Why it matters: The increase in need observed by Kensington-based Prevention Point, located in the epicenter of the city's opioid crisis, could signal that Philly's opioid epidemic is worsening.
By the numbers: Prevention Point, which offers medical, behavioral health and prevention services, helped more than 36,000 individuals during the fiscal year between June 2021 and June 2022 — a three-fold rise from the 12,000 receiving help in 2019.
- More than 10 million used needles were collected during that time — the first time in the group's three-decade history that more syringes were collected than distributed by the nonprofit (8.8 million).
- 1,261 hepatitis C tests were given last fiscal year — up 65% over three years.
- 463 placements in emergency housing and drug treatment — a 55% increase over last FY.
The big picture: Drug overdose deaths hit 5,224 in Pennsylvania in 2021 — the highest number recorded since 2017.
- Of those, state estimates show Philly accounted for 1,240 deaths, a new record.
- Overdose deaths have been steadily on the rise again in Philly after peaking five years ago at 1,217, corresponding with a rise in overdoses among Black and Hispanic residents.

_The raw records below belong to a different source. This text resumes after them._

(** The targets of a summary. *)
Definition summaryTargets (w : window) : gmap string string :=
  let t := <[TargetCoalescedUntil := FormatTime (wnLast w)]> (<[TargetCoalescedFrom := FormatTime (wnSince w)]> ∅) in
  let t := if bool_decide (reasonOf (wnFirst w) = "") then t else <[TargetReason := reasonOf (wnFirst w)]> t in
  if bool_decide (aeActorKind (wnFirst w) = ActorAnonymous) then
    let t := foldl (λ t ni, <[TargetNamePrefix +:+ pretty (Z.of_nat (S ni.1)) := ni.2]> t) t (imap pair (wnNames w)) in
    if wnMoreNames w >? 0 then <[TargetNamesMore := pretty (wnMoreNames w)]> t else t
  else t.

Definition summary (w : window) : option Event :=
  if wnSuppressed w =? 0 then None
  else
    let e := wnFirst w in
    Some (normalize (mkEvent (aeID e) (wnLast w) (aeActorKind e) (aeActorUserID e)
      (if bool_decide (aeActorKind e = ActorAnonymous) then "" else aeActorName e)
      (aeActorKeyID e) (aeActorKeyName e) (aeAction e) (summaryTargets w) (aeStatus e) (aeOutcome e) (aeClientIP e)
      (aeUserAgent e) (wnSuppressed w) (aeHash e))).

Definition timeCmp (a b : Event) : comparison := aeTime a ?= aeTime b.

(** [takeWindows]: the windows left and the summaries, oldest first. *)
Definition takeWindows (closed : window -> bool) (ws : gmap string window) : gmap string window * list Event :=
  (filter (λ kw, negb (closed kw.2)) ws,
   stable_sort (cmpLess timeCmp) (omap (λ kw, if closed kw.2 : bool then summary kw.2 else None) (map_to_list ws))).

(** ** The service *)

(** The service with its table; [asStored], [asFailed] and [asForwarded] are the entries
    appended, those whose append failed and those given to the forwarder, in order. *)
Record ASvc : Type := mkASvc {
  asWindows : gmap string window;
  asQueue : list Event;
  asRunning : bool;
  asDB : AuditDB;
  asStored : list Event;
  asFailed : list Event;
  asForwarded : list Event;
  asCalls : nat
}.

Definition newASvc : ASvc := mkASvc ∅ [] false emptyAudit [] [] [] 0.

Section Service.
Context (sha : string -> string).
(** Whether the [n]-th call to the database succeeds; the capacity of the queue. *)
Context (dbOK : nat -> bool) (queueSize : nat).

(** [write]. *)
Definition writeEvent (e : Event) (s : ASvc) : ASvc :=
  let calls := S (asCalls s) in
  let failed := mkASvc (asWindows s) (asQueue s) (asRunning s) (asDB s) (asStored s) (asFailed s ++ [e]) (asForwarded s) calls in
  if negb (dbOK (asCalls s)) then failed
  else match AppendAuditEvent sha e (asDB s) with
  | (db, Ok e') => mkASvc (asWindows s) (asQueue s) (asRunning s) db (asStored s ++ [e']) (asFailed s) (asForwarded s ++ [e']) calls
  | (_, Err _) => failed
  end.

Definition submit (e : Event) (s : ASvc) : ASvc :=
  if asRunning s && Nat.ltb (length (asQueue s)) queueSize
  then mkASvc (asWindows s) (asQueue s ++ [e]) (asRunning s) (asDB s) (asStored s) (asFailed s) (asForwarded s) (asCalls s)
  else writeEvent e s.

Definition submitAll (l : list Event) (s : ASvc) : ASvc := foldl (λ s e, submit e s) s l.

Definition setWindows (ws : gmap string window) (s : ASvc) : ASvc :=
  mkASvc ws (asQueue s) (asRunning s) (asDB s) (asStored s) (asFailed s) (asForwarded s) (asCalls s).

(** [coalesce]: whether the entry was counted into a window. *)
Definition coalesce (e : Event) (s : ASvc) : ASvc * bool :=
  if negb (isRefusal e) then (s, false)
  else
    let key := refusalKey e in
    let fresh := mkWindow e (aeTime e) (aeTime e) 0 [] 0 in
    let open := λ ws flush,
      let '(ws, more) := if Nat.leb maxCoalesceKeys (size ws) then takeWindows (λ _, true) ws else (ws, []) in
      (submitAll (flush ++ more) (setWindows (<[key := fresh]> ws) s), false) in
    match asWindows s !! key with
    | Some w =>
        if negb (aeTime e <? wnSince w) && (time_sub (aeTime e) (wnSince w) <? CoalesceWindow)
        then (setWindows (<[key := addRefusal e w]> (asWindows s)) s, true)
        else open (delete key (asWindows s)) (match summary w with Some x => [x] | None => [] end)
    | None => open (asWindows s) []
    end.

(** [Record]; [now] is the clock, [client] the address and user agent of the context. *)
Definition withClient (now : Z) (client : option (string * string)) (e : Event) : Event :=
  let t := if IsZero (aeTime e) then now else aeTime e in
  let ip := match client with Some c => if bool_decide (aeClientIP e = "") then c.1 else aeClientIP e | None => aeClientIP e end in
  let ua := match client with Some c => if bool_decide (aeUserAgent e = "") then c.2 else aeUserAgent e | None => aeUserAgent e end in
  mkEvent (aeID e) t (aeActorKind e) (aeActorUserID e) (aeActorName e) (aeActorKeyID e) (aeActorKeyName e) (aeAction e)
    (aeTargets e) (aeStatus e) (aeOutcome e) ip ua (aeCount e) (aeHash e).

Definition RecordEvent (now : Z) (client : option (string * string)) (e : Event) (s : ASvc) : ASvc :=
  let e := normalize (withClient now client e) in
  let '(s, counted) := coalesce e s in
  if counted : bool then s else submit e s.

Definition flushRefusals (now : Z) (all : bool) (s : ASvc) : ASvc :=
  let '(ws, out) := takeWindows (λ w, all || (time_sub now (wnSince w) >=? CoalesceWindow) || (now <? wnSince w)) (asWindows s) in
  submitAll out (setWindows ws s).

Definition PruneAction : string := "SYSTEM audit.prune".

(** The part of [Prune] on the table; the entry to record when entries were removed. [now]
    is the service's clock, [dbNow] the repository's. *)
Definition pruneTable (now dbNow : Z) (setting : option Z) (s : ASvc) : ASvc * option Event :=
  let n := asCalls s in
  let s := mkASvc (asWindows s) (asQueue s) (asRunning s) (asDB s) (asStored s) (asFailed s) (asForwarded s) (S n) in
  if negb (dbOK n) then (s, None)
  else match PruneAuditEvents (now - retentionDays setting * day) dbNow (asDB s) with
  | (db, Ok removed) =>
      let s := mkASvc (asWindows s) (asQueue s) (asRunning s) db (asStored s) (asFailed s) (asForwarded s) (S (S n)) in
      if removed =? 0 then (s, None)
      else
        let targets := <["removed" := pretty removed]> ∅ in
        let targets := if dbOK (S n)
          then <["anchor_hash" := arLastHash (adAnchor db)]> (<["anchor_id" := pretty (arLastID (adAnchor db))]> targets)
          else targets in
        (s, Some (mkEvent 0 0 ActorSystem "" "retention" "" "" PruneAction targets 0 OutcomeOK "" "" 0 ""))
  | (_, Err _) => (s, None)
  end.

(** [Prune]: the entries older than the retention go, and an entry says so. *)
Definition Prune (now dbNow recNow : Z) (setting : option Z) (s : ASvc) : ASvc :=
  match pruneTable now dbNow setting s with
  | (s, Some e) => RecordEvent recNow None e s
  | (s, None) => s
  end.

(** The steps of [Run] and of its callers. The end of [Run] is [SFlush] of all windows,
    [SClose] and a write of every queued entry. *)
Inductive AStep : Type :=
| SRecord (now : Z) (client : option (string * string)) (e : Event)
| SFlush (now : Z) (all : bool)
| SStart
| SClose
| SWrite
| SPrune (now dbNow recNow : Z) (setting : option Z).

Definition setRunning (b : bool) (s : ASvc) : ASvc :=
  mkASvc (asWindows s) (asQueue s) b (asDB s) (asStored s) (asFailed s) (asForwarded s) (asCalls s).

Definition auditStep (x : AStep) (s : ASvc) : ASvc :=
  match x with
  | SRecord now client e => RecordEvent now client e s
  | SFlush now all => flushRefusals now all s
  | SStart => setRunning true s
  | SClose => setRunning false s
  | SWrite =>
      match asQueue s with
      | [] => s
      | e :: q => writeEvent e (mkASvc (asWindows s) q (asRunning s) (asDB s) (asStored s) (asFailed s) (asForwarded s) (asCalls s))
      end
  | SPrune now dbNow recNow setting => Prune now dbNow recNow setting s
  end.

Definition auditSteps (l : list AStep) (s : ASvc) : ASvc := foldl (λ s x, auditStep x s) s l.
End Service.

(** ** Entries handed to the repository are valid *)

Lemma clean_valid s n : validUTF8 (clean s n) = true.
Proof.
  unfold clean. assert (seq "?") as Hq by (by apply seq1).
  pose proof (dropRunes_valid (λ r, IsControl r || (r =? 8232) || (r =? 8233)) _ (ToValidUTF8_valid s "?" Hq)) as Hv.
  destruct (Nat.leb _ n); [done|]. by apply cut_valid.
Qed.

Lemma clean_length s n : (String.length (clean s n) <= n)%nat.
Proof.
  unfold clean. destruct (Nat.leb _ n) eqn:E; [by apply Nat.leb_le|]. etrans; [apply takeBytes_length|apply cutBack_le].
Qed.

Lemma cleanTarget_valid l t : validMap t -> validMap (foldl cleanTarget t l).
Proof.
  revert t. induction l as [|kv l IH]; intros t Ht; [done|]. cbn [foldl]. apply IH. unfold cleanTarget.
  destruct (_ || _); [done|]. apply map_Forall_insert_2; [split; apply clean_valid|done].
Qed.

Lemma normalize_valid e : storable (aeTime e) -> validEvent (normalize e).
Proof.
  intros Ht. constructor; [done| |apply cleanTarget_valid, map_Forall_empty].
  repeat (constructor; [first [apply clean_valid|unfold normalize; cbn [aeActorKind]; case_bool_decide; [apply clean_valid|done]]|]).
  constructor.
Qed.

Section Refinement.
Context (sha : string -> string) (dbOK : nat -> bool) (queueSize : nat).

(** The times of a service: the queue and the windows hold times the table can store. *)
Record ServiceInv (s : ASvc) : Prop := mkServiceInv {
  si_queue : Forall validEvent (asQueue s);
  si_windows : map_Forall (λ _ w, storable (wnLast w)) (asWindows s);
  si_table : ∃ ops, Forall validOp ops /\ (length ops <= asCalls s)%nat /\ asDB s = auditRun sha ops emptyAudit
}.

Lemma auditRun_snoc ops o db : auditRun sha (ops ++ [o]) db = auditApply sha o (auditRun sha ops db).
Proof. unfold auditRun. by rewrite foldl_app. Qed.

Lemma writeEvent_inv e s : validEvent e -> ServiceInv s -> ServiceInv (writeEvent sha dbOK e s).
Proof.
  intros He [Hq Hw (ops & Hops & Hlen & Hdb)]. unfold writeEvent.
  destruct (negb _); [constructor; [done..|]; exists ops; simpl; split_and!; [done|lia|done]|].
  destruct (AppendAuditEvent sha e (asDB s)) as [db [e'|]] eqn:Ha; constructor; try done; simpl.
  - exists (ops ++ [AAppend e]). split_and!; [by apply Forall_app_2; [|constructor]|rewrite length_app; simpl; lia|].
    rewrite auditRun_snoc, <- Hdb. simpl. by rewrite Ha.
  - exists ops. split_and!; [done|lia|done].
Qed.

Lemma submit_inv e s : validEvent e -> ServiceInv s -> ServiceInv (submit sha dbOK queueSize e s).
Proof.
  intros He Hs. unfold submit. destruct (_ && _); [|by apply writeEvent_inv]. destruct Hs.
  constructor; simpl; [|done..]. by apply Forall_app_2; [|constructor].
Qed.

Between the lines: The city's drug trade has become more unreliable and dangerous in recent years as polysubstances — the combinations of opioids or other substances — have become more common.
What they're saying: José Benitez, lead executive officer of Prevention Point, called the rise in requests for services concerning, and warned that the figures were only a fraction of the real need.
- "Despite the pandemic, we're seeing more folks come in for services. They tend to be younger and more people of color," he told Axios.
Andrew Best Jr., director of substance use prevention and harm reduction for the city’s health department, told Axios that Philly's recent increase in overdose deaths could be attributed to poverty, isolation, and mental illness stemming from the pandemic, along with a contaminated drug supply.
- While the synthetic-opioid fentanyl has been in Philadelphia for years, it is now appearing more and more in pills on the streets, Best noted.
What's ahead: Prevention Point is seeking more funding to meet the area's growing need, Benitez said. The nonprofit's $18 million budget has declined slightly since 2019, he said.
- Meanwhile, city officials are expected to release its report on drug overdose deaths in the city in the coming weeks.